(Material for the task)

>>>

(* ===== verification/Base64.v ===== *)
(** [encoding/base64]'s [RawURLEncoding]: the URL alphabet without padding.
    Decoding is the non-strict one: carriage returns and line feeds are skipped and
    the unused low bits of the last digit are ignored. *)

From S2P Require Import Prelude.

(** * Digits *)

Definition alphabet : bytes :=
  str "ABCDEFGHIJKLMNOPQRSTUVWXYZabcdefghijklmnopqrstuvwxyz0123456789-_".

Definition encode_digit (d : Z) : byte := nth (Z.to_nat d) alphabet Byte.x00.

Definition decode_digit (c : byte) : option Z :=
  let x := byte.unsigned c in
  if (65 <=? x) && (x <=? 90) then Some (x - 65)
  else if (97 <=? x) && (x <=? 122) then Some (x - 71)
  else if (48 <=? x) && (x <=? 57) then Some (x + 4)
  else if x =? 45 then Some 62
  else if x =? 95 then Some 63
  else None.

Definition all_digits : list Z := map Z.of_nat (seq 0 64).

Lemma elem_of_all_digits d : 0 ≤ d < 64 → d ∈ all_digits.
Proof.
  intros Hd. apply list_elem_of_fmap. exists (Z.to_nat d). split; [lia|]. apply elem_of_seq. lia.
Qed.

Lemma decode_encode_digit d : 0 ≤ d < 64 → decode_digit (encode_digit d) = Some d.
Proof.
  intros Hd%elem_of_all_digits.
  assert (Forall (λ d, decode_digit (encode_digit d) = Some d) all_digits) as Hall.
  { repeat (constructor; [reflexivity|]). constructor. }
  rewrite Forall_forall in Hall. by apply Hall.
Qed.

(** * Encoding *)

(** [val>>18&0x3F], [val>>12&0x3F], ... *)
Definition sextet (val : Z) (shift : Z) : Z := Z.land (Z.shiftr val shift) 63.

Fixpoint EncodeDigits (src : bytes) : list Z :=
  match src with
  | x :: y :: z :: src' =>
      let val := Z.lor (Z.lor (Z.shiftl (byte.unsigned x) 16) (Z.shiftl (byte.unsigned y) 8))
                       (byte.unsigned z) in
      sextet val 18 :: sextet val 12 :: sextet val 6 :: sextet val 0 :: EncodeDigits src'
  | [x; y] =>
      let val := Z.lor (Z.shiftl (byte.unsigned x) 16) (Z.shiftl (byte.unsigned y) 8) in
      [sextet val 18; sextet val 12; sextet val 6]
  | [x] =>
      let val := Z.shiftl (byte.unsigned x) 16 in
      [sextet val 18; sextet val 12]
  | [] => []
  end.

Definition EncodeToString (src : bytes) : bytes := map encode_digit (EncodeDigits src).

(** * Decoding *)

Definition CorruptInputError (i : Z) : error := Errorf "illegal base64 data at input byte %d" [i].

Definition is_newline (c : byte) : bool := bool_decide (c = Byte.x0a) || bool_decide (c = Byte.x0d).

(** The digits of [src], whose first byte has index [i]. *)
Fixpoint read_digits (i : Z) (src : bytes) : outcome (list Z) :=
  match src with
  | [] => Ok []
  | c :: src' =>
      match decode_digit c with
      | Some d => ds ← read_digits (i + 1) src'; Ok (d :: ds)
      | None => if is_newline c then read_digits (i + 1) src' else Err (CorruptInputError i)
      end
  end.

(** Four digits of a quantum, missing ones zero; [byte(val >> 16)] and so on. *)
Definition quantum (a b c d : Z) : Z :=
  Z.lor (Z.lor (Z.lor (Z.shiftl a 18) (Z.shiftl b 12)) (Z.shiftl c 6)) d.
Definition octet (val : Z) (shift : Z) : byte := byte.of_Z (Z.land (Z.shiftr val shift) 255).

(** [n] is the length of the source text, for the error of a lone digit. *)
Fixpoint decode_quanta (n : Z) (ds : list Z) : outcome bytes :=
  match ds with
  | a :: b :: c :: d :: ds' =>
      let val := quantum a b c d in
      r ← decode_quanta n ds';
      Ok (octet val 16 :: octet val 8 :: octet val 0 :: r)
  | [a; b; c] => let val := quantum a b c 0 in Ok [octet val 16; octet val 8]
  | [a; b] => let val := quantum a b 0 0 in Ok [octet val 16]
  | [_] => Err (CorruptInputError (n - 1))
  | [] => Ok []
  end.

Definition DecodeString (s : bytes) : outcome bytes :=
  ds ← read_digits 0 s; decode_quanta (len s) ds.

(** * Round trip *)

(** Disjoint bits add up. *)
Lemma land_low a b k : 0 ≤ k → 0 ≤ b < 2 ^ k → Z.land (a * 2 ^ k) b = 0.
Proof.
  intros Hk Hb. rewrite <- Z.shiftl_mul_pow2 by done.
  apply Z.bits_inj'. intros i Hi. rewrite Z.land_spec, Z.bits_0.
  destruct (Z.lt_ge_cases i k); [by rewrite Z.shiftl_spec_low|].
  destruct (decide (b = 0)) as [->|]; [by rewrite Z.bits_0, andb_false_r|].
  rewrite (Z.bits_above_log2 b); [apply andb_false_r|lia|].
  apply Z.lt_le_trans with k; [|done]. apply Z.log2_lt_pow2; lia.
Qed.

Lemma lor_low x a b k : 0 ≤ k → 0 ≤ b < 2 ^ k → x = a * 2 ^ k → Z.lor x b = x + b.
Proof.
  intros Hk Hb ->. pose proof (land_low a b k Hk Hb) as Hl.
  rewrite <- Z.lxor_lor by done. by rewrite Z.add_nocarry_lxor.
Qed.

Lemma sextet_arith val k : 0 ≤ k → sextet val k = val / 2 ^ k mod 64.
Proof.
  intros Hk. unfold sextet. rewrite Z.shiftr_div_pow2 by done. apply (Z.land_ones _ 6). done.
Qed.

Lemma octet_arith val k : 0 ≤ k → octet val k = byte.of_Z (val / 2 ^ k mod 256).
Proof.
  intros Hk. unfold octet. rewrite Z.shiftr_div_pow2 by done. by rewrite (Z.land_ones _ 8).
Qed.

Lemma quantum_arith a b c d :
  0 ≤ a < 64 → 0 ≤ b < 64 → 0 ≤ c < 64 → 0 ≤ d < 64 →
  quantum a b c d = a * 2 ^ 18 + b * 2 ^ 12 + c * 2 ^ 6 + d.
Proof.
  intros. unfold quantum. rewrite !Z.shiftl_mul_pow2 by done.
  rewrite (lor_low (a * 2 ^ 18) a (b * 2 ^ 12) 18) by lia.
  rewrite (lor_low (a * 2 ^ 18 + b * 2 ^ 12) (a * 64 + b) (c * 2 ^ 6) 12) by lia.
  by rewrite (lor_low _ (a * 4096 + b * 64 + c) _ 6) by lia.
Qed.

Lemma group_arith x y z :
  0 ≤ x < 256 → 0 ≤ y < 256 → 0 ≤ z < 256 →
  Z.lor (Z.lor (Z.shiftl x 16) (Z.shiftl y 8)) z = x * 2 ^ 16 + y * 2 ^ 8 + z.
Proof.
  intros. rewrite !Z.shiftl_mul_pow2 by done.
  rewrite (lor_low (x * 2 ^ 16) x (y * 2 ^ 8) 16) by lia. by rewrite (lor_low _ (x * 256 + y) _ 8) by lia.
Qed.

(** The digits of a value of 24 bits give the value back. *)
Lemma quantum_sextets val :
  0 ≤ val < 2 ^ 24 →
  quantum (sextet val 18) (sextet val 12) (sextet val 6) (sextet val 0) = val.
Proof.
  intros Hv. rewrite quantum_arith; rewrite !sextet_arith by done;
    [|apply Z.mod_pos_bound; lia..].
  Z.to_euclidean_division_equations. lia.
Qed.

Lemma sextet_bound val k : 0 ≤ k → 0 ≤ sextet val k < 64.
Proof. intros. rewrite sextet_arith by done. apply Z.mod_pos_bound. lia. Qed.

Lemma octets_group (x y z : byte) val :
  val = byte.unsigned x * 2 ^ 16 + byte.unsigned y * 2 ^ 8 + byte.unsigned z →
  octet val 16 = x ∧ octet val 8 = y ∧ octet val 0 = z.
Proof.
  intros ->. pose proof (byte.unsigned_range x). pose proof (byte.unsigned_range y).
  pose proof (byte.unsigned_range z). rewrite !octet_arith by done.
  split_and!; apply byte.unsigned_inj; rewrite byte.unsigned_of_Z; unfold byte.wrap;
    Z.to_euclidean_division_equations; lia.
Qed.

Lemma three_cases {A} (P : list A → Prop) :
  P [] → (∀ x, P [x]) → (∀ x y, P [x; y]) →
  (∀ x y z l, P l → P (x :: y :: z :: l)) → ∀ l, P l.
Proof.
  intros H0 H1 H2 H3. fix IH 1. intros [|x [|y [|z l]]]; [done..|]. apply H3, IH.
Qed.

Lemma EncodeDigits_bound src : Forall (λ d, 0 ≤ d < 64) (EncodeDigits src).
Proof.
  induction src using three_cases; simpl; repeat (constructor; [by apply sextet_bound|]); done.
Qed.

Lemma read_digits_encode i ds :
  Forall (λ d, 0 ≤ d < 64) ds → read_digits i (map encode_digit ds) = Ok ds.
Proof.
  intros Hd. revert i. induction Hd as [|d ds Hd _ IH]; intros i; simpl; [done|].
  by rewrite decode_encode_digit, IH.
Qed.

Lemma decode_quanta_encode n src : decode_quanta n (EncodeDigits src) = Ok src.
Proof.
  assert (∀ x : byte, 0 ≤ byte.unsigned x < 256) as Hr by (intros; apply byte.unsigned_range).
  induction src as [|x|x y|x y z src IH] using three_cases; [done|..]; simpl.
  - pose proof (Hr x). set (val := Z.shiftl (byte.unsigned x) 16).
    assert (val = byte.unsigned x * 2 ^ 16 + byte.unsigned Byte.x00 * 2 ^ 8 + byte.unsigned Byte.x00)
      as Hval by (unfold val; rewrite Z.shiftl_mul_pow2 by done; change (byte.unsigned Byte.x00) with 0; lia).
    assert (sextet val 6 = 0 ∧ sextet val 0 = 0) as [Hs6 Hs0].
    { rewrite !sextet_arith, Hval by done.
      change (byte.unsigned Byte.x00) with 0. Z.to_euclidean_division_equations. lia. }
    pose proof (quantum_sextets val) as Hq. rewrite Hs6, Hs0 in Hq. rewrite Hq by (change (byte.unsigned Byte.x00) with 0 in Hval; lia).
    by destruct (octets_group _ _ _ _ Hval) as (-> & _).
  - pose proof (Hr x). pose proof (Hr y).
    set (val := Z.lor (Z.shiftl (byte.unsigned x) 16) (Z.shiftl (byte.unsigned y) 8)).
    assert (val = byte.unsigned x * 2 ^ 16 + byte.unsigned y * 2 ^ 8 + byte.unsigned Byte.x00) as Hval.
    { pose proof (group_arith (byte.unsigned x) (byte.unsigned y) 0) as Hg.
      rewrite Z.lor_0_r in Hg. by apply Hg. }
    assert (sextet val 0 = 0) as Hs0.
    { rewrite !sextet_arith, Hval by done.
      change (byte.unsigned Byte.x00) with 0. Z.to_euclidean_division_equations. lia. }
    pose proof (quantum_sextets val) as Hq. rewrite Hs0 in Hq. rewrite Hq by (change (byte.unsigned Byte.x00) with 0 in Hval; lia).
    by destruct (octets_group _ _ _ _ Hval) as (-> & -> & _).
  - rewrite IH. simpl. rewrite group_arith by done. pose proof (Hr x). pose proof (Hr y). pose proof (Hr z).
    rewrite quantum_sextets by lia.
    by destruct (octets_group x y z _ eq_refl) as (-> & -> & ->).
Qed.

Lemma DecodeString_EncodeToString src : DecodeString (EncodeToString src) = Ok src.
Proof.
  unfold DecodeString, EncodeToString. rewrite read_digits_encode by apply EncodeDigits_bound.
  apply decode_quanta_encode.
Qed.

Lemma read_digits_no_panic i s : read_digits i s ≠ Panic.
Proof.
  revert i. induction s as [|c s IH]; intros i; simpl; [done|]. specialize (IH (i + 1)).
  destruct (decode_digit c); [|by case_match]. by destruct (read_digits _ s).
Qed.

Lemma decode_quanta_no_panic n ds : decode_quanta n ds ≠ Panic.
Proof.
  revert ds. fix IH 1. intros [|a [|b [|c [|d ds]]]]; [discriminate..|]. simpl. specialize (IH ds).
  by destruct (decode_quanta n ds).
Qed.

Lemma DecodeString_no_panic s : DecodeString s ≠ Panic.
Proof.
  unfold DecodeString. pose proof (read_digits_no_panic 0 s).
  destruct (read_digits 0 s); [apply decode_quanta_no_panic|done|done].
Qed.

<<<

(Task to carry out) Above is a listing; print exactly its lines from the one with "quantum (sextet val" through the one with "pose proof (byte.unsigned_range z).", and no other lines.

(Answer below)
  quantum (sextet val 18) (sextet val 12) (sextet val 6) (sextet val 0) = val.
Proof.
  intros Hv. rewrite quantum_arith; rewrite !sextet_arith by done;
    [|apply Z.mod_pos_bound; lia..].
  Z.to_euclidean_division_equations. lia.
Qed.

Lemma sextet_bound val k : 0 ≤ k → 0 ≤ sextet val k < 64.
Proof. intros. rewrite sextet_arith by done. apply Z.mod_pos_bound. lia. Qed.

Lemma octets_group (x y z : byte) val :
  val = byte.unsigned x * 2 ^ 16 + byte.unsigned y * 2 ^ 8 + byte.unsigned z →
  octet val 16 = x ∧ octet val 8 = y ∧ octet val 0 = z.
Proof.
  intros ->. pose proof (byte.unsigned_range x). pose proof (byte.unsigned_range y).
  pose proof (byte.unsigned_range z). rewrite !octet_arith by done.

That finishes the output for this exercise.